One solution we already have considered is to perform only partial parsing -- to recognize a limited set of constituents, and not to insist on getting a complete syntactic analysis of every sentence.

An alternative solution is to employ probabilistic context-free grammars (PCFGs).  We associate a probability with each production in the grammar, with the requirement that the sum of the probabilities of the productions expanding a given symbol sum to 1.  We can then view the grammar as a probabilistic sentence generator, just as we did Markov Models and HMMs.  We start with the sentence symbol, and at each step expand the leftmost non-terminal, choosing a production based on its probability.  In contrast to HMMs, the PCFG allows us to easily capture more global constraints ... for example, that each sentence has a subject and object.

When we parse with a PCFG, we seek the most probable analysis of a sentence (just as we sought the most probable state sequence for an HMM).  The probility of a parse is the product of the probabilities of all the productions which are used to expand symbols in the tree.

Why does a PCFG help us in managing large grammars?  The probabilities provide a way of choosing between parses, preferring the more probable ones.  If we add an additional production to handle some very rare phenomenon we had not previously encountered, we will assign a very low probability to that production, so (roughly speaking) we will generate an analysis using that production only if an analysis using 'ordinary' (more probable) productions is not available.

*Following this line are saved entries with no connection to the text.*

(* ===== verification/VfsLookup.v ===== *)
(** Name lookup in the virtual file system (kernel/fs/vfs/vdentry.c).

    [vfs_lookup] agrees with the directories of the file system whatever is cached, and keeps the
    invariant of the directory entries: the entry it returns is the only one with one more reference. *)

From S2P Require Import Prelude Vfs Tmpfs VfsInv TmpfsLaws.

Module VfsLookup.
Import Vfs VfsInv.

Section lookup.
Context {F : Type} `{E : Env} `{NT : !NodeTables F} `{DT : !DirTables F} `{FL : !FsLaws}.
Implicit Types (st : state F) (g : ghost) (e : dentry) (x : node) (base : Z -> Z).

(** ** An entry joins the tree *)

Section add.
Context (st : state F) (g : ghost) (d c : Z) (e ec : dentry) (n i : Z) (x : node).
Hypotheses (W : wf st g) (Hd : d ∈ live g) (He : dentries st !! d = Some e) (Hn : inode e = Some n) (Hc : fresh_entry st g c)
  (Hi : fs_entry (private st) n (name ec) = Some i) (Hx : nodes st !! i = Some x)
  (Hpar : parent ec = Some d) (Hfl : flags ec = 0) (Hino : inode ec = Some i) (Hch : children ec = []) (Hsh : shadow_mount_point ec = None)
  (Href : ref_count ec = 1) (Hrd : 1 <= ref_count e) (Hmp : mount_point ec = mount_point e)
  (Hdir : forall a, attrs_of st !! n = Some a -> ifmt (a_mode a) = S_IFDIR)
  (Hnew : forall k ek, k ∈ children e -> dentries st !! k = Some ek -> name ek <> name ec).

Definition grown : state F :=
  set_nodes (<[i := set_n_ref (n_ref x + 1) x]> (nodes st))
    (set_dentries (<[d := set_children (children e ++ [c]) (set_ref (ref_count e + 1) e)]> (<[c := ec]> (dentries st))) st).

Definition grown_ghost : ghost := mk_ghost ({[c]} ∪ live g) (fun k => own g k + if decide (k = c) then 1 else 0) (own_node g).

Lemma add_ne : c <> d.
Proof. intros Ecd. apply (fe_live _ _ _ Hc). by rewrite Ecd. Qed.

Lemma add_own0 : own g c = 0.
Proof. pose proof (wf_own _ _ W c) as (H1 & H2). destruct (decide (1 <= own g c)); [|lia]. destruct (fe_live _ _ _ Hc). auto. Qed.

Lemma add_entry k : k <> c -> k <> d -> dentries grown !! k = dentries st !! k.
Proof. intros H1 H2. cbn. by rewrite !lookup_insert_ne by done. Qed.
Lemma add_entry_d : dentries grown !! d = Some (set_children (children e ++ [c]) (set_ref (ref_count e + 1) e)).
Proof. cbn. by rewrite lookup_insert_eq. Qed.
Lemma add_entry_c : dentries grown !! c = Some ec.
Proof. cbn. rewrite lookup_insert_ne by (apply not_eq_sym, add_ne). by rewrite lookup_insert_eq. Qed.

Lemma add_fixed k : k <> c -> fixed <$> dentries grown !! k = fixed <$> dentries st !! k.
Proof. intros Hk. destruct (decide (k = d)) as [->|]; [rewrite add_entry_d, He; done|by rewrite add_entry]. Qed.

Lemma live_ne k : k ∈ live g -> k <> c.
Proof. intros Hk Ek. apply (fe_live _ _ _ Hc). by rewrite <- Ek. Qed.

Of course, if we had to assign such probabilities by hand, judging which productions are more likely, the task of grammar preparation would be almost impossible.  However, if we have a 'tree bank' -- a large set of sentences with manually-assigned parses -- we can build a PCFG in a very straightforward fashion by counting the number of times each production appears in the tree bank.  The probability of a production r(n) expanding a symbol n is

P(r(n)) = count (r(n)) / count(n)
An early tree bank for this purpose was developed by the speech group at IBM Research (Yorktown Heights);  the most influential and widely-used tree bank was developed at the University of Pennsylvania by Mitch Marcus and his colleagues (the Penn TreeBank).  It has led to the development of tree banks for several dozen other languages, including Japanese, German, Czech, Chinese, and Arabic.

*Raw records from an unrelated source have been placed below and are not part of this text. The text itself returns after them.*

(* ===== verification/VfsPath.v ===== *)
(** Paths (kernel/fs/vfs/vdentry.c): the walk along the components of a path refines the resolution
    of names, and the path of an entry leads back to it.

    A position in the name space is the chain of the names, inodes and mounts from an entry up to the
    root ([chain_of]); it identifies the entry ([chain_inj]) and does not depend on what is cached.
    [resolves] says what a path means on positions, from the directories of the file system, the
    mounts, the permissions and the links. *)

From S2P Require Import Prelude Vfs Tmpfs VfsInv TmpfsLaws VfsLookup.

Module VfsPath.
Import Vfs VfsInv VfsLookup.

Notation chain := (list (list Z * Z * option Z)).

(** ** The components of a path *)

(** The pieces between the separators. *)
Fixpoint split (path : list Z) : list (list Z) :=
  match path with
  | [] => [[]]
  | c :: path =>
      match split path with
      | [] => [[]]
      | s :: rest => if c =? SLASH then [] :: s :: rest else (c :: s) :: rest
      end
  end.

Definition nonempty (s : list Z) : bool := negb (bool_decide (s = [])).

Lemma split_cons path : exists s rest, split path = s :: rest.
Proof. induction path as [|c path (s & rest & E)]; cbn; [eauto|]. rewrite E. case_match; eauto. Qed.

Lemma starts_shift i path b : path_starts (S i) path b = map S (path_starts i path b).
Proof. revert i b. induction path as [|c path IH]; intros i b; cbn; [done|]. rewrite !IH. destruct (c =? SLASH); [done|]. by destruct b. Qed.

Definition comps_from (path : list Z) (b : bool) : list (list Z) := map (fun i => upto_sep (drop i path)) (path_starts 0 path b).

Lemma comps_step c path b : comps_from (c :: path) b =
  if c =? SLASH then comps_from path true else if b then (c :: upto_sep path) :: comps_from path false else comps_from path false.
Proof.
  unfold comps_from. cbn [path_starts]. rewrite !starts_shift. destruct (c =? SLASH) eqn:Ec; [by rewrite map_map|].
  destruct b; cbn [map drop upto_sep]; [rewrite Ec|]; by rewrite map_map.
Qed.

Parsing with Probabilistic Grammars

Minimally modifying a parser to incorporate probabilities is relatively simple:  we retain a probability with each partial parse (with each node in the bottom-up parser, with each edge in the chart parser).  When a production is added to the partial parse, we multiply in the probability of that production.

If we are factoring the parse tree, combining all partial analyses of the same word sequence as the same symbol, then we need to retain only the most probable analysis.

The efficiency of probabilisitic parsing can be improved by doing a best-first search (extending the most probable hypothesis) or a heuristic search.

Extending Probabilistic Grammars:  Probabilistic Lexicalized CFGs

PCFGs assume that probabilities are independent of context.  This is not a very accurate assumption;  for example, pronouns occur much more often as the subject of a sentence than as the direct object.  We can make more accurate probability estimates by conditioning the probability on the parent symbol in the parse tree (for example).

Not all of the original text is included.